■ **EXERCISE**:
Copy only what runs from the line containing "Definition disk_kept (b" through the end of the material below, line for line, with both ends included.

_ _ _

(* ===== verification/JsonFiles.v ===== *)
(** * JSON files: the client's array files, their import and the older backups

    [mrld/js] ([reader.go], [writer.go]) and the calls of [mrld/clients/directory] that use it: [Export]
    and [Import] of two files, [Backup] and [Restore] of an archive of them.  A file is one JSON object
    with one array of messages; it is written text by text, and read with [json.Decoder], which is
    modelled here with its token states.  [protojson] is a parameter ([PbJson]). *)
From Stdlib Require Import Ascii.
From S2P Require Import Prelude Bytes Text Paths Messages Hash Json Keys Store Bolt Bdb.
From S2P Require Import BdbTx Ds Service Instances DsFacts Writer Importer Exporter Model Policies Transfer Archive.

(** ** [encoding/json]: the scanner *)

(** The end of the input is an error of its own. *)
Inductive io_err := IoEOF | IoErr (e : err).
Definition io_error (e : io_err) : err := match e with IoEOF => new_error "EOF" | IoErr e => e end.
Definition ErrUnexpectedEOF : err := new_error "unexpected EOF".
Definition syntax_error (s : string) : err := new_error ("invalid character at " +:+ s).

Definition opens (c : ascii) : bool := Ascii.eqb c "{" || Ascii.eqb c "[".
Definition closes (c : ascii) : bool := Ascii.eqb c "}" || Ascii.eqb c "]".

Definition snoc_fst (c : ascii) (r : option (string * string)) : option (string * string) :=
  match r with Some (v, rest) => Some (String c v, rest) | None => None end.

(** A string literal after its opening quote; an object or an array after its opening bracket, up to the
    bracket that closes it.  What is inside is checked by whoever decodes the value. *)
Fixpoint scan_string (escaped : bool) (s : string) : option (string * string) :=
  match s with
  | EmptyString => None
  | String c s =>
      if escaped then snoc_fst c (scan_string false s)
      else if Ascii.eqb c backslash then snoc_fst c (scan_string true s)
      else if Ascii.eqb c dquote then Some (String c "", s)
      else snoc_fst c (scan_string false s)
  end.
Fixpoint scan_nested (depth : nat) (quoted escaped : bool) (s : string) : option (string * string) :=
  match s with
  | EmptyString => None
  | String c s =>
      if quoted then
        snoc_fst c (if escaped then scan_nested depth true false s
                    else if Ascii.eqb c backslash then scan_nested depth true true s
                    else scan_nested depth (negb (Ascii.eqb c dquote)) false s)
      else if Ascii.eqb c dquote then snoc_fst c (scan_nested depth true false s)
      else if opens c then snoc_fst c (scan_nested (S depth) false false s)
      else if closes c then
        match depth with
        | O => Some (String c "", s)
        | S depth => snoc_fst c (scan_nested depth false false s)
        end
      else snoc_fst c (scan_nested depth false false s)
  end.
Definition in_literal (c : ascii) : bool :=
  negb (is_space c || opens c || closes c || Ascii.eqb c "," || Ascii.eqb c ":" || Ascii.eqb c dquote).
Fixpoint scan_literal (s : string) : string * string :=
  match s with
  | EmptyString => ("", "")
  | String c s' => if in_literal c then let '(v, rest) := scan_literal s' in (String c v, rest) else ("", s)
  end.

(** [Decoder.readValue] on the input [s] that ends with [fin]: the text of the next value. *)
Definition readValue (fin : io_err) (s : string) : io_err + (string * string) :=
  let cut := inl (match fin with IoEOF => IoErr ErrUnexpectedEOF | e => e end) in
  match skip_space s with
  | EmptyString => inl fin
  | String c s' =>
      if opens c then match scan_nested 0 false false s' with Some (v, rest) => inr (String c v, rest) | None => cut end
      else if Ascii.eqb c dquote then match scan_string false s' with Some (v, rest) => inr (String c v, rest) | None => cut end
      else if in_literal c then inr (scan_literal (String c s'))
      else inl (IoErr (syntax_error (String c "")))
  end.

(** ** [json.Decoder] *)

Inductive tokenState :=
| tokenTopValue | tokenArrayStart | tokenArrayValue | tokenArrayComma
| tokenObjectStart | tokenObjectKey | tokenObjectColon | tokenObjectValue | tokenObjectComma.
Inductive token := Delim (c : ascii) | StringToken (s : string) | ValueToken (raw : string).
(** The text that is left and what the reader returns after it; the state, and those of the values around. *)
Record Decoder := MkDecoder { dec_buf : string; dec_end : io_err; dec_state : tokenState; dec_stack : list tokenState }.
Definition NewDecoder (text : string) (fin : io_err) : Decoder := MkDecoder text fin tokenTopValue [].

Definition tokenValueAllowed (st : tokenState) : bool :=
  match st with tokenTopValue | tokenArrayStart | tokenArrayValue | tokenObjectValue => true | _ => false end.
Definition tokenValueEnd (st : tokenState) : tokenState :=
  match st with
  | tokenArrayStart | tokenArrayValue => tokenArrayComma
  | tokenObjectValue => tokenObjectComma
  | st => st
  end.
Definition step_to (d : Decoder) (rest : string) (st : tokenState) : Decoder :=
  MkDecoder rest (dec_end d) st (dec_stack d).

(** The state after a separator, where one is expected. *)
Definition separator (c : ascii) (st : tokenState) : option tokenState :=
  match st with
  | tokenObjectColon => if Ascii.eqb c ":" then Some tokenObjectValue else None
  | tokenArrayComma => if Ascii.eqb c "," then Some tokenArrayValue else None
  | tokenObjectComma => if Ascii.eqb c "," then Some tokenObjectKey else None
  | _ => None
  end.

(** [Decode] into raw text. *)
Definition Decode (d : Decoder) : (io_err + string) * Decoder :=
  let prepared :=
    match dec_state d with
    | tokenArrayComma | tokenObjectColon =>
        match skip_space (dec_buf d) with
        | EmptyString => inl (dec_end d)
        | String c rest =>
            match separator c (dec_state d) with
            | Some st => inr (step_to d rest st)
            | None => inl (IoErr (syntax_error "expected a separator"))
            end
        end
    | _ => inr d
    end in
  match prepared with
  | inl e => (inl e, d)
  | inr d =>
      if negb (tokenValueAllowed (dec_state d)) then (inl (IoErr (syntax_error "not at beginning of value")), d)
      else match readValue (dec_end d) (dec_buf d) with
           | inl e => (inl e, d)
           | inr (raw, rest) => (inr raw, step_to d rest (tokenValueEnd (dec_state d)))
           end
  end.

Definition pop (d : Decoder) (c : ascii) (rest : string) : (io_err + token) * Decoder :=
  match dec_stack d with
  | st :: stack => (inr (Delim c), MkDecoder rest (dec_end d) (tokenValueEnd st) stack)
  | [] => (inl (IoErr (syntax_error (String c ""))), d)
  end.

(** [Token], once a separator is out of the way. *)
Definition token_at (d : Decoder) : (io_err + token) * Decoder :=
  let bad c := (inl (IoErr (syntax_error (String c ""))), d) in
  match skip_space (dec_buf d) with
  | EmptyString => (inl (dec_end d), d)
  | String c rest =>
      if opens c then
        if tokenValueAllowed (dec_state d) then
          (inr (Delim c), MkDecoder rest (dec_end d) (if Ascii.eqb c "[" then tokenArrayStart else tokenObjectStart)
                            (dec_state d :: dec_stack d))
        else bad c
      else if Ascii.eqb c "]" then
        match dec_state d with tokenArrayStart | tokenArrayComma => pop d c rest | _ => bad c end
      else if Ascii.eqb c "}" then
        match dec_state d with tokenObjectStart | tokenObjectComma => pop d c rest | _ => bad c end
      else if Ascii.eqb c dquote && match dec_state d with tokenObjectStart | tokenObjectKey => true | _ => false end then
        match readValue (dec_end d) (dec_buf d) with
        | inl e => (inl e, d)
        | inr (raw, rest) =>
            match parse_elem raw with
            | Some (key, _) => (inr (StringToken key), step_to d rest tokenObjectColon)
            | None => bad c
            end
        end
      else if tokenValueAllowed (dec_state d) then
        match readValue (dec_end d) (dec_buf d) with
        | inl e => (inl e, d)
        | inr (raw, rest) =>
            let d := step_to d rest (tokenValueEnd (dec_state d)) in
            (inr (match (if Ascii.eqb c dquote then parse_elem raw else None) with
                  | Some (s, _) => StringToken s
                  | None => ValueToken raw
                  end), d)
        end
      else bad c
  end.
Definition Token (d : Decoder) : (io_err + token) * Decoder :=
  match skip_space (dec_buf d) with
  | EmptyString => (inl (dec_end d), d)
  | String c rest =>
      match separator c (dec_state d) with
      | Some st => token_at (step_to d rest st)
      | None => token_at d
      end
  end.
Definition More (d : Decoder) : bool :=
  match skip_space (dec_buf d) with EmptyString => false | String c _ => negb (closes c) end.

(** ** [js.Reader] *)

Record Reader := MkReader { rd_dec : Decoder; rootKey : string }.
Definition not_array : err := new_error "file does not contain a JSON array".

Definition NewReader (text : string) (fin : io_err) : io_err + Reader :=
  match Token (NewDecoder text fin) with
  | (inl e, _) => inl e
  | (inr (Delim "{"), dec) =>
      match Token dec with
      | (inl e, _) => inl e
      | (inr t, dec) =>
          let keyStr := match t with StringToken key => key | _ => "" end in
          match Token dec with
          | (inl e, _) => inl e
          | (inr (Delim _), dec) => inr (MkReader dec keyStr)
          | (inr _, _) => inl (IoErr not_array)
          end
      end
  | (inr _, _) => inl (IoErr (new_error "unsupported file format"))
  end.
Definition GetObjectType (r : Reader) : string := rootKey r.

(** [Read] into a message that [unmarshal] decodes.  At the end of the array, what follows it is only
    looked at. *)
Definition Read {B} (unmarshal : string -> res B) (r : Reader) : (io_err + B) * Reader :=
  let dec := rd_dec r in
  if negb (More dec) then
    match Token dec with
    | (inl e, dec) => (inl e, MkReader dec (rootKey r))
    | (inr (Delim _), dec) =>
        match Token dec with
        | (inl e, dec) => (inl e, MkReader dec (rootKey r))
        | (inr _, dec) => (inl IoEOF, MkReader dec (rootKey r))
        end
    | (inr _, dec) => (inl (IoErr not_array), MkReader dec (rootKey r))
    end
  else
    let '(v, dec) := Decode dec in
    let r := MkReader dec (rootKey r) in
    match v with
    | inl e => (inl e, r)
    | inr raw => match unmarshal raw with Ok m => (inr m, r) | Fail e => (inl (IoErr e), r) end
    end.
Lemma yaml_length n : 5 <= String.length (n +:+ ".yaml").
Proof. rewrite length_app_str. simpl. lia. Qed.
Lemma restricted_plain n : restricted_name n = true -> plain (n +:+ ".yaml") = true.
Proof.
  intros Hr. unfold plain. assert (Hs : contains "/" n = false).
  { destruct n as [|a n]; [done|]. simpl in Hr. apply andb_true_iff in Hr as [Ha Hn].
    cbn [contains]. destruct (ascii_dec "/" a) as [<-|]; [done|]. by apply (all_chars_contains _ name_rest). }
  rewrite contains_app, Hs. pose proof (yaml_length n) as Hl. cbn [orb contains negb andb].
  destruct (String.eqb_spec (n +:+ ".yaml") "") as [Hz|]; [rewrite Hz in Hl; simpl in Hl; lia|].
  destruct (String.eqb_spec (n +:+ ".yaml") ".") as [Hz|]; [rewrite Hz in Hl; simpl in Hl; lia|].
  destruct (String.eqb_spec (n +:+ ".yaml") "..") as [Hz|]; [rewrite Hz in Hl; simpl in Hl; lia|]. done.
Qed.
Lemma AfterApply_ok n : AfterApply n = None -> n <> "" /\ restricted_name n = true.
Proof. unfold AfterApply. destruct (String.eqb_spec n ""); [done|]. destruct (restricted_name n); [done|done]. Qed.

Lemma append_inj_r (s n m : string) : n +:+ s = m +:+ s -> n = m.
Proof.
  intros H. assert (Hl : String.length n = String.length m).
  { apply (f_equal String.length) in H. rewrite !length_app_str in H. lia. }
  revert m H Hl. induction n as [|a n IH]; intros [|b m] H Hl; simpl in *; try done.
  injection H as -> H. f_equal. apply IH; [done|lia].
Qed.
Lemma config_path_ne d e n m : restricted_name n = true -> restricted_name m = true -> n <> m -> config_path d n <> config_path e m.
Proof. intros Hn Hm Hne. apply Join_ne; try (by apply restricted_plain). by intros ?%append_inj_r. Qed.
Lemma last_char (a b : ascii) n m : n +:+ String a "" = m +:+ String b "" -> a = b.
Proof.
  revert m. induction n as [|x n IH]; intros [|y m] H; simpl in H.
  - by injection H.
  - injection H as _ H. by destruct m.
  - injection H as _ H. by destruct n.
  - injection H as _ H. by apply (IH m).
Qed.
Lemma config_path_context d n : restricted_name n = true -> config_path d n <> context_file.
Proof.
  intros Hn. apply Join_ne; [by apply restricted_plain|done|]. intros He.
  replace (n +:+ ".yaml") with ((n +:+ ".yam") +:+ "l") in He by (by rewrite app_assoc_str).
  change CLIConfigurationFile with ("topaz.jso" +:+ "n") in He. by apply last_char in He.
Qed.

(** The context that is saved is the process's, and the active configuration, if any, is a file of the folder. *)
Definition context_ok (w : world dstate) : Prop :=
  (exists b, json_Marshal (w_cfg w) = Ok b /\ w_disk w !! context_file = Some (File b)) /\
  (act_Config (Active (w_cfg w)) = "" \/
   restricted_name (act_Config (Active (w_cfg w))) = true /\
   act_ConfigFile (Active (w_cfg w)) = config_path GetEameraldCfgDir (act_Config (Active (w_cfg w))) /\
   is_Some (w_disk w !! act_ConfigFile (Active (w_cfg w)))).

Lemma save_ok (w w' : world dstate) : SaveContextConfig json_Marshal w = (Ok tt, w') ->
  exists b, json_Marshal (w_cfg w) = Ok b /\
    w' = MkWorld (<[context_file := File b]> (w_disk w)) (w_docker w) (w_cfg w) (Defaults (w_cfg w)).
Proof.
  unfold SaveContextConfig, bind, reads, on_disk. destruct (json_Marshal (w_cfg w)) as [b|]; [|done].
  destruct (WriteFile _ _ _) as [[[]|] d] eqn:Ew; [|done]. apply WriteFile_ok in Ew as [_ ->]. intros [= <-]. by exists b.
Qed.
Lemma wrapped_save_ok (w w' : world dstate) x : wrapped x (SaveContextConfig json_Marshal) w = (Ok tt, w') ->
  SaveContextConfig json_Marshal w = (Ok tt, w').
Proof. unfold wrapped. destruct (SaveContextConfig _ w) as [[[]|]]; simpl; congruence. Qed.

(** A disk where the context and the active configuration are untouched, or the latter replaced. *)
Lemma context_kept (w : world dstate) d : context_ok w ->
  d !! context_file = w_disk w !! context_file ->
  (act_Config (Active (w_cfg w)) <> "" -> is_Some (w_disk w !! act_ConfigFile (Active (w_cfg w))) ->
   is_Some (d !! act_ConfigFile (Active (w_cfg w)))) ->
  context_ok (MkWorld d (w_docker w) (w_cfg w) (w_defaults w)).
Proof.
  intros [(b & Hb & Hf) Ha] Hc Hk. split; cbn [w_cfg w_disk]; [exists b; by rewrite Hc|].
  destruct Ha as [Ha|(H1 & H2 & H3)]; [by left|right]. split_and!; try done. apply Hk; [|done]. intros E0. by rewrite E0 in H1.
Qed.

(** After the context was saved with a new active configuration. *)
Lemma context_saved (w w1 : world dstate) a : SaveContextConfig json_Marshal (MkWorld (w_disk w) (w_docker w) (set_Active a (w_cfg w)) (w_defaults w)) = (Ok tt, w1) ->
  Active (w_cfg w1) = a /\ (exists b, json_Marshal (w_cfg w1) = Ok b /\ w_disk w1 !! context_file = Some (File b)) /\
  forall p, p <> context_file -> w_disk w1 !! p = w_disk w !! p.
Proof.
  intros (b & Hb & ->)%save_ok. cbn [w_cfg w_disk] in *. split; [done|]. split; [exists b; by rewrite lookup_insert_eq|].
  intros p Hp. by rewrite lookup_insert_ne.
Qed.

Lemma os_Rename_ok old new (d d' : disk) : os_Rename old new d = (Ok tt, d') ->
  exists n, d !! old = Some n /\ d' = <[new := n]> (delete old d).
Proof. unfold os_Rename. destruct (d !! old) as [n|]; [|done]. intros H. exists n. split; [done|]. repeat case_match; by simplify_eq. Qed.
Lemma os_Remove_ok p (d d' : disk) : os_Remove p d = (Ok tt, d') -> is_Some (d !! p) /\ d' = delete p d.
Proof. unfold os_Remove. destruct (d !! p); [|done]. case_match; intros [= <-]. by split; [eexists|]. Qed.

Lemma use_context n (w w' : world dstate) : restricted_name n = true ->
  UseConfigCmd_Run json_Marshal n GetEameraldCfgDir w = (Ok tt, w') -> context_ok w'.
Proof.
  intros Hn. unfold UseConfigCmd_Run. intros [([] & w1 & Hs & H)|(e & _ & [=])]%bind_inv.
  assert (w1 = w /\ is_Some (w_disk w !! config_path GetEameraldCfgDir n)) as [-> Hex].
  { unfold os_Stat in Hs. repeat case_match; simplify_eq; eauto. }
  apply bind_inv in H as [(l & w1 & [= Hl ->] & H)|(e & _ & [=])]. destruct l; [|done].
  cbn [bind set_cfg] in H. apply context_saved in H as (Ha & Hb & Hk).
  split; [exact Hb|]. right. rewrite Ha. cbn [act_Config act_ConfigFile]. split_and!; [done..|].
  rewrite Hk by (by apply config_path_context). done.
Qed.

Lemma rename_context n m (w w' : world dstate) : restricted_name n = true -> restricted_name m = true -> context_ok w ->
  RenameConfigCmd_Run json_Marshal n m GetEameraldCfgDir w = (Ok tt, w') -> context_ok w'.
Proof.
  intros Hn Hm Hw. unfold RenameConfigCmd_Run. cbn [bind reads]. destruct (CheckRunStatus _ _ _); [done|]. cbn [bind reads].
  destruct (String.eqb_spec (act_Config (Active (w_cfg w))) n) as [Ea|Ea].
  - intros [([] & w1 & H1 & H)|(e & _ & [=])]%bind_inv. cbn [bind set_cfg] in H1.
    apply wrapped_save_ok, context_saved in H1 as (Ha & (b & Hb & Hf) & Hk).
    unfold on_disk in H. destruct (os_Rename _ _ _) as [r d] eqn:Er. injection H as -> <-.
    apply os_Rename_ok in Er as (x & Hx & ->). split; cbn [w_cfg w_disk].
    + exists b. split; [done|]. rewrite lookup_insert_ne by (by apply config_path_context).
      rewrite lookup_delete_ne by (by apply config_path_context). done.
    + right. rewrite Ha. cbn [act_Config act_ConfigFile]. split_and!; [done..|]. rewrite lookup_insert_eq. eauto.
  - cbn [bind ret]. unfold on_disk. destruct (os_Rename _ _ _) as [r d] eqn:Er. intros [= -> <-].
    apply os_Rename_ok in Er as (x & Hx & ->). apply (context_kept w); [done| |].
    + rewrite lookup_insert_ne by (by apply config_path_context). by rewrite lookup_delete_ne by (by apply config_path_context).
    + intros Hne Hs. destruct Hw as [_ [?|(H1 & H2 & _)]]; [done|]. rewrite H2 in *.
      rewrite lookup_insert. case_decide; [eauto|]. rewrite lookup_delete_ne; [done|]. apply config_path_ne; congruence.
Qed.

Lemma delete_context n (w w' : world dstate) : restricted_name n = true -> context_ok w ->
  DeleteConfigCmd_Run json_Marshal n GetEameraldCfgDir w = (Ok tt, w') -> context_ok w'.
Proof.
  intros Hn Hw. unfold DeleteConfigCmd_Run. cbn [bind reads]. destruct (CheckRunStatus _ _ _); [done|]. cbn [bind reads].
  destruct (String.eqb_spec (act_Config (Active (w_cfg w))) n) as [Ea|Ea].
  - intros [([] & w1 & H1 & H)|(e & _ & [=])]%bind_inv. cbn [bind set_cfg] in H1.
    apply wrapped_save_ok, context_saved in H1 as (Ha & (b & Hb & Hf) & Hk).
    unfold on_disk in H. destruct (os_Remove _ _) as [r d] eqn:Er. injection H as -> <-.
    apply os_Remove_ok in Er as [_ ->]. split; cbn [w_cfg w_disk]; [|left; by rewrite Ha].
    exists b. split; [done|]. by rewrite lookup_delete_ne by (by apply config_path_context).
  - cbn [bind ret]. unfold on_disk. destruct (os_Remove _ _) as [r d] eqn:Er. intros [= -> <-].
    apply os_Remove_ok in Er as [_ ->]. apply (context_kept w); [done| |].
    + by rewrite lookup_delete_ne by (by apply config_path_context).
    + intros Hne Hs. destruct Hw as [_ [?|(H1 & H2 & _)]]; [done|]. rewrite H2 in *.
      rewrite lookup_delete_ne; [done|]. apply config_path_ne; congruence.
Qed.

(** *** [config new] leaves the context and the other files where they are *)

(** The context is this text, and what was on the disk is still there. *)
Definition disk_kept (b : string) (d0 d : disk) : Prop :=
  d !! context_file = Some (File b) /\ forall p, is_Some (d0 !! p) -> is_Some (d !! p).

_ _ _

■ **YOUR RESPONSE**:
Definition disk_kept (b : string) (d0 d : disk) : Prop :=
  d !! context_file = Some (File b) /\ forall p, is_Some (d0 !! p) -> is_Some (d !! p).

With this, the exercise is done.